Scientific classification
- Kingdom: Animalia
- Phylum: Chordata
- Class: Aves
- Order: Passeriformes
- Family: Monarchidae
- Genus: Pomarea
- Species: P. iphis
- Binomial name: Pomarea iphis Murphy & Mathews, 1928

= Iphis monarch =

- Genus: Pomarea
- Species: iphis
- Authority: Murphy & Mathews, 1928
- Conservation status: CR

Species of bird

The Iphis monarch (Pomarea iphis), or Ua Huka flycatcher, is a species of bird in the family Monarchidae. It is endemic to French Polynesia. Its natural habitats are subtropical or tropical dry forests, subtropical or tropical moist lowland forests, subtropical or tropical moist shrubland, and plantations.

==Taxonomy and systematics==
In 2012, a former subspecies (Pomarea iphis fluxa) was re-classified as the Eiao monarch.

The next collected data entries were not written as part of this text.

Lemma put_graph_stored key_order db db' id tx_ok nodes edges g :
  KeyOrder key_order → keyed_rows db → put_graph key_order db id tx_ok nodes edges = Returns (db', Ok g) →
  valid_graph db (db_nodes_of nodes) (db_edges_of edges) ∧
  nr_key <$> own_nodes db' id = node_key <$> db_nodes_of nodes ∧
  row_arcs (own_nodes db' id) (own_edges db' id) = ends <$> db_edges_of edges ∧
  ∃ wf wf', workflows db !! id = Some wf ∧ workflows db' !! id = Some wf' ∧
            output_schema wf' = end_output_schema wf nodes.
Proof.
  intros HK Hrows Hput. pose proof (put_graph_cases key_order db id tx_ok nodes edges HK Hrows) as H.
  destruct (workflows db !! id) as [wf|] eqn:Hwf; [|congruence].
  destruct H as [(e & _ & ?)|(caps & db1 & Hok & Hst & Heq)]; [congruence|].
  destruct tx_ok; [|congruence]. rewrite Heq in Hput. injection Hput as -> Hg.
  destruct (store_graph_rows _ _ _ _ _ _ _ (vg_keys _ _ _ Hok) (vg_edges _ _ _ Hok) Hst) as (Hk & Ha & wf' & Hw' & Ho).
  rewrite (Hrows _ _ Hwf) in *. split_and!; [done..|]. by exists wf, wf'.
Qed.

Lemma arc_joins edges u v : arc (ends <$> edges) u v ↔ joins edges u v.
Proof.
  unfold arc, joins. rewrite list_elem_of_fmap. split.
  - intros (e & [= -> ->] & He). by exists e.
  - intros (e & He & <- & <-). by exists e.
Qed.

(** ** Executions *)

Section Execution.
Context {W : Type}.
Context (str_order : gmap string string → list (string * string))
        (ext_order : gmap string ExtensionContent → list (string * ExtensionContent))
        (set_order : gset string → list string).
Context (to_string : json → string) (from_str : string → option json) (spec_text : SpecError → string)
        (function_meta : Z → result (option FunctionRuntimeMeta) string)
        (builtin_lookup : string → option (json → W * AgentContext → W * AgentContext * result json string))
        (invoke_plugin : DispatchCtx → string → string → W → W * result string string)
        (build_primary : option string → result ((W → ChatRequest → W * LLMResponse) * string) string)
        (resolve_config : option string → Z * f32) (clock : W → Z) (cut : nat → option nat).

Abbreviation run_ := (run_layers str_order ext_order set_order to_string from_str spec_text function_meta
  builtin_lookup invoke_plugin build_primary resolve_config clock cut).
Abbreviation execute_ := (execute str_order ext_order set_order to_string from_str spec_text function_meta
  builtin_lookup invoke_plugin build_primary resolve_config clock cut).

Lemma run_rows_spec `{!SetOrder set_order} fuel wf nodes edges external agent perms (s : W * AgentContext) :
  length nodes < fuel →
  let p := plan_of wf nodes edges external agent perms in
  ∃ l e, run_ fuel p (initial_layers nodes edges s) = Returns (l, e) ∧
         schedule_ok p (row_arcs nodes edges) (row_keys nodes) l e.
Proof.
  intros Hf. cbn zeta. apply run_layers_spec; [done|apply plan_succ_ok| | |apply initial_inv|].
  - intros k Hk%elem_of_list_to_set. by apply key_map_lookup.
  - intros u v Hu%edge_keys_ends. apply elem_of_list_to_set, Hu.
  - cbn. pose proof (row_keys_size nodes). unfold row_keys in *. lia.
Qed.

(** C3: A graph that [put_graph] accepted can be executed, whatever its functions, plugins and
    models do and in whatever order sets are walked: the scheduler returns; no node runs twice,
    and none before all its predecessors have run in earlier layers; when there is no error
    every stored node has run and has an output; and the defence against a cycle is never
    needed. *)
Theorem stored_graph_executes `{!SetOrder set_order} (key_order : graph → list string) (fuel : nat) (db db' : Db)
    (id : Z) (tx_ok : bool) (nodes : list GraphNode) (edges : list GraphEdge) (g : WorkflowGraph) (wf : Workflow)
    (external : json) (agent : Z) (perms : list string) (s : W * AgentContext) :
  KeyOrder key_order → keyed_rows db → put_graph key_order db id tx_ok nodes edges = Returns (db', Ok g) →
  workflows db' !! id = Some wf → length (db_nodes_of nodes) < fuel →
  ∃ l e, run_ fuel (plan_of wf (own_nodes db' id) (own_edges db' id) external agent perms)
           (initial_layers (own_nodes db' id) (own_edges db' id) s) = Returns (l, e) ∧
    NoDup (concat (l_done l)) ∧
    (∀ u v i layer, joins (db_edges_of edges) u v → l_done l !! i = Some layer → v ∈ layer →
       ∃ j layer', j < i ∧ l_done l !! j = Some layer' ∧ u ∈ layer') ∧
    (e = None → concat (l_done l) ≡ₚ node_key <$> db_nodes_of nodes ∧
                dom (l_outputs l) = list_to_set (node_key <$> db_nodes_of nodes)) ∧
    (e = Some topology_failure → "<topology>" ∈ node_key <$> db_nodes_of nodes).
Proof.
  intros HK Hrows Hput Hwf Hf. destruct (put_graph_stored _ _ _ _ _ _ _ _ HK Hrows Hput) as (Hv & Hk & Ha & _).
  destruct (run_rows_spec fuel wf (own_nodes db' id) (own_edges db' id) external agent perms s) as (l & e & -> & Hok).
  { apply (f_equal length) in Hk. rewrite !length_fmap in Hk. lia. }
  rewrite Ha in Hok. unfold row_keys in Hok. rewrite Hk in Hok. destruct Hok as [Ht Hnd Hn He].
  exists l, e. split; [done|]. split; [done|]. split_and!.
  - intros u v i layer Hj Hi Hin. eapply Ht; [done..|]. by apply arc_joins.
  - intros ->. destruct He as [He Hdom]. split; [|done].
    apply NoDup_Permutation; [done|apply (vg_keys _ _ _ Hv)|]. intros k. by rewrite He, elem_of_list_to_set.
  - intros ->. destruct He as [?|[(k & m & Hin & [= <- _])|[(k & f & m & _ & ?)|[_ Hc]]]]; [done| |done|].
    + by apply elem_of_list_to_set in Hin.
    + exfalso. apply Hc. intros v Hv'. apply (vg_acyclic _ _ _ Hv v).
      eapply tc_iff; [|exact Hv']. intros. by rewrite arc_joins.
Qed.

(** C16: Executing a workflow always returns: with an outcome that has a result for every node,
    or with an error of the database, an unknown workflow, the deadline, one of its nodes, one
    of its inputs, or, for a cyclic graph only, of the topology. *)
Theorem execute_returns `{!SetOrder set_order} (fuel : nat) (query_error : nat → option string) (db : Db) (id : Z)
    (external : json) (agent : Z) (perms : list string) (s : W * AgentContext) :
  length (own_nodes db id) < fuel →
  ∃ s' r, execute_ fuel query_error db id external agent perms s = Returns (s', r) ∧
    match r with
    | Ok o => dom (node_results o) = row_keys (own_nodes db id)
    | Err (LoadFailed msg) => s' = s ∧ ∃ i, query_error i = Some msg
    | Err (WfNotFound i) => s' = s ∧ i = id ∧ workflows db !! id = None
    | Err (MissingFunction _) => False
    | Err (WfTimeout ms) => ∃ wf, workflows db !! id = Some wf ∧ ms = wrap_u64 (timeout_ms wf)
    | Err (NodeFailure k msg) => k ∈ row_keys (own_nodes db id) ∨
        (k = "<topology>" ∧ ¬ ∀ v, ¬ tc (arc (row_arcs (own_nodes db id) (own_edges db id))) v v)
    | Err (MappingResolve k _ _) => k ∈ row_keys (own_nodes db id)
    end.
Proof.
  intros Hf. unfold execute. fold (own_nodes db id) (own_edges db id).
  destruct (query_error 0) as [e0|] eqn:E0; [eexists _, _; split; [done|]; by split; [|exists 0]|].
  destruct (workflows db !! id) as [wf|] eqn:Ew; [|by eexists _, _].
  destruct (query_error 1) as [e1|] eqn:E1; [eexists _, _; split; [done|]; by split; [|exists 1]|].
  destruct (query_error 2) as [e2|] eqn:E2; [eexists _, _; split; [done|]; by split; [|exists 2]|].
  destruct (run_rows_spec fuel wf (own_nodes db id) (own_edges db id) external agent perms s Hf) as (l & e & Hr & Hok).
  rewrite Hr. cbn. eexists _, _. split; [done|]. destruct Hok as [_ _ _ He].
  destruct e as [e|]; [|apply He].
  destruct He as [->|[(k & m & Hin & ->)|[(k & f & m & Hin & ->)|[-> Hc]]]]; [by exists wf|by left|done|].
  right. by split.
Qed.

== Distribution and population ==
The Iphis monarch is endemic to the Marquesas Islands in French Polynesia and is restricted to the island of Ua Huka. In 1998 an ornithological study estimated that approximately 500 to 1,200 pairs lived on Ua Huka. This corresponds to about 2-5 pairs per hectare.

== Ecology ==
Nesting pairs of birds were found from anywhere between 30 and 650 meters in elevation on Ua Huka. This bird prefers mid-elevation moist forest and lowland dry forest on the eastern coast of Ua Huka where it forages in dense brush for insects. The Iphis monarch hunts for insects by gleaning insects from branches. This bird also has been known to hunt at night for insects.